(Stored items)
+ + +

(* ===== verification/PfsdCalls.v ===== *)
(** * What the daemon calls while serving

    Serving removes no System V object, opens and reads no file of the host, and only a
    request to write writes. *)

From S2P Require Import Prelude IoWorld Trace Shm Pfsd.

(** The calls that remove the semaphore and the segment, or leave it. *)
Definition removal {A} (c : ioE A) : bool :=
  match c with Sys_semctl_rmid _ | Sys_shmdt | Sys_shmctl_rmid _ => true | _ => false end.

(** Opening or reading a file of the host. *)
Definition host_file_call {A} (c : ioE A) : bool :=
  match c with Host_open _ _ _ | Host_read _ _ => true | _ => false end.

(** A write to a file of a partition. *)
Definition writes {A} (c : ioE A) : bool :=
  match c with IomanX_write _ _ _ => true | _ => false end.

Section Serving.
Context {E : Type} `{Handler E} (p : forall A, ioE A -> bool).
Context (Hp : forall A (c : ioE A), p A c = true -> removal c || host_file_call c || writes c = true).
Local Abbreviation DM := (M pfsd E).
Local Abbreviation makes_none := (avoids (fun _ => True) p).

Lemma unasked {A} (c : ioE A) : removal c || host_file_call c || writes c = false -> p A c = false.
Proof. intros Hc. apply not_true_iff_false. intros Ht%Hp. by rewrite Hc in Ht. Qed.

Ltac calls_go :=
  repeat (cbv zeta; first [progress cbn [fst snd] | avoids_step | by apply unasked]); auto with avoids.

Lemma print_mounts_calls l n : makes_none (print_mounts l n : DM Z).
Proof. revert n. induction l as [|x l IH]; intros n; simpl; calls_go. Qed.
#[local] Hint Resolve print_mounts_calls : avoids.

Lemma output_statistics_calls : makes_none (output_statistics : DM unit).
Proof. unfold output_statistics. calls_go. Qed.
#[local] Hint Resolve output_statistics_calls : avoids.

Lemma blank_foreign_calls pid l name : makes_none (blank_foreign pid l name : DM string).
Proof. revert name. induction l as [|x l IH]; intros name; simpl; calls_go. Qed.
#[local] Hint Resolve blank_foreign_calls : avoids.

Lemma remap_calls cap name pid :
  makes_none (rpc_remap_name cap name pid : DM string).
Proof. unfold rpc_remap_name. calls_go. Qed.
#[local] Hint Resolve remap_calls : avoids.

Lemma remap_fd_calls fd pid : makes_none (rpc_remap_fd fd pid : DM Z).
Proof. unfold rpc_remap_fd. calls_go. Qed.
#[local] Hint Resolve remap_fd_calls : avoids.

Lemma common_calls fd pid name :
  makes_none (rpc_common_open fd pid name : DM unit) /\ makes_none (rpc_common_close fd pid : DM unit).
Proof. unfold rpc_common_open, rpc_common_close. split; calls_go. Qed.
#[local] Hint Extern 1 (avoids _ _ (rpc_common_open _ _ _)) => exact (proj1 (common_calls _ _ _)) : avoids.
#[local] Hint Extern 1 (avoids _ _ (rpc_common_close _ _)) => exact (proj2 (common_calls _ _ "")) : avoids.

Lemma shm_calls u data n :
  makes_none (shm_arg u : DM _) /\ makes_none (shm_store u data : DM _) /\
  makes_none (shm_load u n : DM _).
Proof. unfold shm_arg, shm_store, shm_load. split_and!; calls_go. Qed.
#[local] Hint Extern 1 (avoids _ _ (shm_arg _)) => exact (proj1 (shm_calls _ [] 0)) : avoids.
#[local] Hint Extern 1 (avoids _ _ (shm_store _ _)) => exact (proj1 (proj2 (shm_calls _ _ 0))) : avoids.
#[local] Hint Extern 1 (avoids _ _ (shm_load _ _)) => exact (proj2 (proj2 (shm_calls _ [] _))) : avoids.

Lemma try_containers_calls is_ dev flag arg n fs r :
  makes_none (try_containers is_ dev flag arg n fs r : DM _).
Proof. revert fs r. induction is_ as [|i is_ IH]; intros fs r; simpl; calls_go. Qed.
#[local] Hint Resolve try_containers_calls : avoids.

Lemma close_calls fd pid : makes_none (rpc_command_close fd pid : DM unit).
Proof. unfold rpc_command_close. calls_go. Qed.
#[local] Hint Resolve close_calls : avoids.

Lemma umount_calls name pid : makes_none (rpc_command_umount name pid : DM unit).
Proof. unfold rpc_command_umount, umount_cleanup. calls_go. Qed.
#[local] Hint Resolve umount_calls : avoids.

Lemma readahead_calls hdd : makes_none (scepfsGetReadAhead hdd : DM Z).
Proof. unfold scepfsGetReadAhead. calls_go. Qed.
#[local] Hint Resolve readahead_calls : avoids.

Definition write_request (req : request) : bool :=
  match req with PFSD_REQ_WRITE _ _ _ => true | _ => false end.

Lemma event_handler_calls hdd garbage fd req :
  (write_request req = true -> forall f d n, p _ (IomanX_write f d n) = false) ->
  makes_none (event_handler_func hdd garbage fd req : DM unit).
Proof.
  intros Hwr. destruct req; unfold event_handler_func, rpc_command_open, rpc_command_dopen,
    rpc_command_dclose, rpc_command_mount, rpc_command_getmountpoint, scepfsSetReadAhead; calls_go.
Qed.

Lemma cleanup_mounts_calls n i fd flag : makes_none (cleanup_mounts n i fd flag : DM bool).
Proof. revert i flag. induction n as [|n IH]; intros i flag; simpl; calls_go. Qed.
#[local] Hint Resolve cleanup_mounts_calls : avoids.

Lemma cleanup_client_calls fuel i : makes_none (cleanup_client fuel i : DM unit).
Proof. unfold cleanup_client, cleanup_files. calls_go. Qed.
#[local] Hint Resolve cleanup_client_calls : avoids.

Context (Hw : forall fd d n, p _ (IomanX_write fd d n) = false).

Lemma any_request_calls hdd garbage fd req :
  makes_none (event_handler_func hdd garbage fd req : DM unit).
Proof. by apply event_handler_calls. Qed.
#[local] Hint Resolve any_request_calls : avoids.

Lemma poll_clients_calls hdd fuel evs i : makes_none (poll_clients hdd fuel evs i : DM bool).
Proof. revert i. induction evs as [|ev evs IH]; intros i; simpl; calls_go. Qed.
#[local] Hint Resolve poll_clients_calls : avoids.

Lemma poll_turn_calls hdd fuel new evs : makes_none (poll_turn hdd fuel new evs : DM bool).
Proof. unfold poll_turn, add_new_client, get_pid_from_socket_fd. calls_go. Qed.
End Serving.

+ + +

(Task) Search the data above for the word "string", then gather each line in which it appears.

(Answer to this task)
Lemma blank_foreign_calls pid l name : makes_none (blank_foreign pid l name : DM string).
  makes_none (rpc_remap_name cap name pid : DM string).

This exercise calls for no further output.